Being a typically hospitable Colombian, La Momposina invited the awestruck Blair down to her native country for a visit. So after finishing off his last bit of work at the studio, he headed to Bogota for a short holiday. He finally left three years later, but not before absorbing the culture and sounds that he had fallen in love with. It was the warmth of the people that kept him there, along with the loose, spontaneous lifestyle; the music; the beautiful countryside; and especially the partying (“These people are professionals,” he marvels). He absorbed salsa, merengue, and vallenato; worked his way into Colombia’s fledgling rock scene by mixing Aterciopelados’s Con El Corazon en la Mano; then started producing and mixing recordings for local bands like La Derecha and Estados Alterados.

While Blair is a respected producer in his native England, the Colombian-born Benavides is an all-around talent. In the late Nineties his groundbreaking group Bloque de Busqueda combined classic rock, Afro-pop, hip-hop, and salsa beats, energizing the rock en español scene. However it was his work as a songwriter for superstar Carlos Vives that led him in 1994 to Blair, who just happened to be producing Vives’s La Tierra del Olvido. They quickly became firm friends and musical partners, releasing two records as Sidestepper: 1999’s Logozo EP and a full-length album, 2000’s More Grip.

The duo began work on 3 a.m. (In Beats We Trust) by laying down some basic tracks. “I would look for flavors or rhythms or backing tracks, a beat, something that’s kind of just hip enough to get us grooving,” Blair says of the process. After that they added other elements like horns and percussion, then vocals from guests like Rubi Dan and Jucxi Dee. Benavides tossed in his own lead and backing vocals at will, trying out different styles until, as Blair explains, “one works and gets us jumping around the room. Then he’ll come back and flesh it out with lyrics.”
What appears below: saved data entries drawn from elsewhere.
(* ===== verification/Calendar.v ===== *)
(** * Calendar: civil dates and clock times as package [time] gives them

    The proleptic Gregorian calendar over days since 1970-01-01, and the fields of an
    instant in a zone of fixed offset.  Months and days are in
    range, leap days included, and [days_from_civil] inverts [civil_from_days].  Used by the time stamps of Logline.v and the rotation
    of FileWriter.v. *)

From Stdlib Require Import ZArith Lia List.
From stdpp Require Import base tactics numbers list.
From S2P Require Import Prelude.

#[local] Open Scope Z_scope.

Record civil := mkCivil { Year : Z; Month : Z; Day : Z }.

(** The day of the era, as the year of the era (from March) and the day of that year. *)
Definition year_of_era (doe : Z) : Z := (doe - doe / 1460 + doe / 36524 - doe / 146096) / 365.
Definition day_of_year (doe : Z) : Z := let yoe := year_of_era doe in doe - (365 * yoe + yoe / 4 - yoe / 100).

Definition civil_from_days (days : Z) : civil :=
  let z := days + 719468 in
  let era := z / 146097 in
  let doe := z mod 146097 in
  let doy := day_of_year doe in
  let mp := (5 * doy + 2) / 153 in
  let d := doy - (153 * mp + 2) / 5 + 1 in
  let m := if mp <? 10 then mp + 3 else mp - 9 in
  mkCivil (year_of_era doe + era * 400 + (if m <=? 2 then 1 else 0)) m d.

Definition days_from_civil (c : civil) : Z :=
  let y := if Month c <=? 2 then Year c - 1 else Year c in
  let era := y / 400 in
  let yoe := y mod 400 in
  let mp := if 2 <? Month c then Month c - 3 else Month c + 9 in
  let doy := (153 * mp + 2) / 5 + Day c - 1 in
  era * 146097 + (yoe * 365 + yoe / 4 - yoe / 100 + doy) - 719468.

(** The last day of a month. *)
Definition is_leap (y : Z) : bool := (y mod 4 =? 0) && (negb (y mod 100 =? 0) || (y mod 400 =? 0)).
Definition month_length (y m : Z) : Z :=
  if m =? 2 then (if is_leap y then 29 else 28) else if (m =? 4) || (m =? 6) || (m =? 9) || (m =? 11) then 30 else 31.

(** ** The days of an era *)

Lemma year_of_era_range doe : 0 ≤ doe < 146097 → 0 ≤ year_of_era doe < 400.
Proof. intros. unfold year_of_era. Z.div_mod_to_equations. lia. Qed.

Lemma day_of_year_range doe : 0 ≤ doe < 146097 → 0 ≤ day_of_year doe < 366.
Proof. intros. unfold day_of_year, year_of_era. Z.div_mod_to_equations. lia. Qed.

(** The 366th day from March on is the leap day of the next year. *)
Lemma leap_day doe : 0 ≤ doe < 146097 → day_of_year doe = 365 →
  (year_of_era doe + 1) mod 4 = 0 ∧ ((year_of_era doe + 1) mod 100 ≠ 0 ∨ (year_of_era doe + 1) mod 400 = 0).
Proof. intros. unfold day_of_year, year_of_era in *. Z.div_mod_to_equations. lia. Qed.

Lemma month_day doy : 0 ≤ doy < 366 →
  let mp := (5 * doy + 2) / 153 in let d := doy - (153 * mp + 2) / 5 + 1 in
  0 ≤ mp ≤ 11 ∧ 1 ≤ d ≤ 31 ∧ (mp = 1 ∨ mp = 3 ∨ mp = 6 ∨ mp = 8 → d ≤ 30) ∧
  (mp = 11 → d ≤ 29 ∧ (d = 29 → doy = 365)).
Proof.
  intros H mp d. assert (Hm : 153 * mp ≤ 5 * doy + 2 < 153 * mp + 153) by (unfold mp; Z.div_mod_to_equations; lia).
  assert (Hd : 5 * (doy + 1 - d) ≤ 153 * mp + 2 < 5 * (doy + 1 - d) + 5) by (unfold d; clearbody mp; Z.div_mod_to_equations; lia).
  clearbody mp d. lia.
Qed.

Lemma is_leap_era y e : is_leap (y + e * 400) = is_leap y.
Proof.
  unfold is_leap. replace (y + e * 400) with (y + (e * 100) * 4) at 1 by lia. rewrite Z.mod_add by lia.
  replace (y + e * 400) with (y + (e * 4) * 100) at 1 by lia. rewrite Z.mod_add by lia. by rewrite Z.mod_add by lia.
Qed.

Lemma civil_from_days_ok days :
  let c := civil_from_days days in 1 ≤ Month c ≤ 12 ∧ 1 ≤ Day c ≤ month_length (Year c) (Month c) ∧ Day c ≤ 31.
Proof.
  unfold civil_from_days. cbv zeta. set (z := days + 719468). set (doe := z mod 146097).
  assert (Hd : 0 ≤ doe < 146097) by (apply Z.mod_pos_bound; lia).
  pose proof (day_of_year_range doe Hd) as Hdoy. pose proof (leap_day doe Hd) as Hl.
  set (doy := day_of_year doe) in *. set (yoe := year_of_era doe) in *.
  pose proof (month_day doy Hdoy) as (Hmp & H1 & H30 & H29). cbv zeta in *.
  set (mp := (5 * doy + 2) / 153) in *. set (d := doy - (153 * mp + 2) / 5 + 1) in *.
  cbn [Year Month Day]. set (m := if mp <? 10 then mp + 3 else mp - 9).
  assert (Hm : (mp < 10 ∧ m = mp + 3) ∨ (10 ≤ mp ∧ m = mp - 9)) by (unfold m; zcases; lia). clearbody m d mp.
  assert (Hleap : doy = 365 → is_leap (yoe + 1) = true).
  { intros E. destruct (Hl E) as [H4 H100]. unfold is_leap. rewrite H4. zcases; lia || done. }
  split; [lia|]. split; [|lia]. unfold month_length.
  destruct (Z.eqb_spec m 2) as [->|Hn].
  - replace (yoe + z / 146097 * 400 + (if 2 <=? 2 then 1 else 0)) with (yoe + 1 + z / 146097 * 400) by (simpl; lia).
    rewrite is_leap_era. destruct (H29 ltac:(lia)) as [Hle Heq].
    destruct (Z.eq_dec d 29) as [E|]; [by rewrite (Hleap (Heq E)); lia|]. destruct (is_leap _); lia.
  - assert (E30 : (m =? 4) || (m =? 6) || (m =? 9) || (m =? 11) = true → d ≤ 30).
    { intros E. apply H30. rewrite !orb_true_iff, !Z.eqb_eq in E. lia. }
    destruct (_ || (m =? 11)); [specialize (E30 eq_refl)|]; lia.
Qed.

Theorem days_from_civil_from_days days : days_from_civil (civil_from_days days) = days.
Proof.
  unfold civil_from_days. cbv zeta. set (z := days + 719468). set (doe := z mod 146097).
  assert (Hd : 0 ≤ doe < 146097) by (apply Z.mod_pos_bound; lia).
  pose proof (year_of_era_range doe Hd) as H1. pose proof (day_of_year_range doe Hd) as H3.
  set (yoe := year_of_era doe) in *. assert (Hdoy : day_of_year doe = doe - (365 * yoe + yoe / 4 - yoe / 100)) by done.
  set (doy := day_of_year doe) in *. set (mp := (5 * doy + 2) / 153).
  assert (Hmp : 0 ≤ mp ≤ 11) by (unfold mp; Z.div_mod_to_equations; lia).
  assert (Hz : z = z / 146097 * 146097 + doe) by (pose proof (Z.div_mod z 146097); unfold doe; lia).
  set (era := z / 146097) in *. unfold days_from_civil. cbn [Year Month Day].
  assert (Hy : ∀ k, (if (if mp <? 10 then mp + 3 else mp - 9) <=? 2 then yoe + era * 400 + (if (if mp <? 10 then mp + 3 else mp - 9) <=? 2 then 1 else 0) - 1
    else yoe + era * 400 + (if (if mp <? 10 then mp + 3 else mp - 9) <=? 2 then 1 else 0)) = k → k = yoe + era * 400).
  { intros k <-. destruct (Z.ltb_spec mp 10); zcases; lia. }
  rewrite (Hy _ eq_refl), Z.div_add, Z.mod_add, (Z.div_small yoe), (Z.mod_small yoe) by lia.
  assert (Hm : (if 2 <? (if mp <? 10 then mp + 3 else mp - 9) then (if mp <? 10 then mp + 3 else mp - 9) - 3
    else (if mp <? 10 then mp + 3 else mp - 9) + 9) = mp) by (destruct (Z.ltb_spec mp 10); zcases; lia).
  rewrite Hm. lia.
Qed.

(** ** Instants *)

(** [time.Time] as nanoseconds since the epoch, in a zone [zone] seconds east of UTC. *)
Record Time := mkTime { nanos : Z; zone : Z }.

Definition local_seconds (t : Time) : Z := nanos t / 10 ^ 9 + zone t.
Definition Date (t : Time) : civil := civil_from_days (local_seconds t / 86400).
Definition Hour (t : Time) : Z := local_seconds t mod 86400 / 3600.
Definition Minute (t : Time) : Z := local_seconds t mod 3600 / 60.
Definition Second (t : Time) : Z := local_seconds t mod 60.
Definition Nanosecond (t : Time) : Z := nanos t mod 10 ^ 9.

Definition Add (t : Time) (d : Z) : Time := mkTime (nanos t + d) (zone t).
(** [AddDate(0, 0, days)]: in a fixed zone a day has 86400 seconds. *)
Definition AddDays (t : Time) (days : Z) : Time := mkTime (nanos t + days * 86400 * 10 ^ 9) (zone t).
Definition Sub (t u : Time) : Z := nanos t - nanos u.

(** [time.Unix(sec, nsec).UTC()]: nanoseconds outside a second are carried over. *)
Definition Unix_UTC (sec nsec : Z) : Time :=
  let '(sec, nsec) :=
    if (nsec <? 0) || (10 ^ 9 <=? nsec) then
      let n := Z.quot nsec (10 ^ 9) in
      let sec := sec + n in let nsec := nsec - n * 10 ^ 9 in
      if nsec <? 0 then (sec - 1, nsec + 10 ^ 9) else (sec, nsec)
    else (sec, nsec) in
  mkTime (sec * 10 ^ 9 + nsec) 0.

Lemma clock_ranges t : 0 ≤ Hour t < 24 ∧ 0 ≤ Minute t < 60 ∧ 0 ≤ Second t < 60 ∧ 0 ≤ Nanosecond t < 10 ^ 9.
Proof. unfold Hour, Minute, Second, Nanosecond. Z.div_mod_to_equations. lia. Qed.

(** The fields of an instant determine its second. *)
Lemma local_seconds_fields t :
  local_seconds t = days_from_civil (Date t) * 86400 + Hour t * 3600 + Minute t * 60 + Second t.
Proof.
  unfold Date. rewrite days_from_civil_from_days. unfold Hour, Minute, Second. generalize (local_seconds t). intros s.
  Z.div_mod_to_equations. lia.
Qed.

Lemma Unix_UTC_nanos n : nanos (Unix_UTC (Z.quot n (10 ^ 9)) (Z.rem n (10 ^ 9))) = n ∧
  zone (Unix_UTC (Z.quot n (10 ^ 9)) (Z.rem n (10 ^ 9))) = 0.
Proof.
  unfold Unix_UTC. pose proof (Z.quot_rem' n (10 ^ 9)) as Hq. pose proof (Z.rem_bound_abs n (10 ^ 9) ltac:(lia)) as Hb.
  set (q := Z.quot n (10 ^ 9)) in *. set (r := Z.rem n (10 ^ 9)) in *.
  assert (Hz : Z.quot r (10 ^ 9) = 0) by (apply Z.quot_small_iff; lia). rewrite Hz.
  destruct ((r <? 0) || (10 ^ 9 <=? r)); [|cbn; lia]. destruct (r - 0 * 10 ^ 9 <? 0); cbn; lia.
Qed.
Throughout, the two strove to keep the process as intuitive as possible. “I really wanted to avoid the modern production thing of chopping everything into little bits and sampling it and turning it backwards and so,” says Blair, who opted to use a more organic approach of layering entire tracks over one another. “So even with the programming and backing tracks, they’re pretty much the way they were the first day we came across them.”

Related

Since the album’s release this spring, Sidestepper has been playing gigs around Bogota to rapturous reviews in preparation for an August tour through North America. But how will Sidestepper sound in the shadow of Universal and Sony Latin here on Miami Beach? “It’ll be interesting because I feel like what we’re trying to do is a new angle,” says Blair. “And the Latin music business is so conservative, it’ll be interesting to see how they react.”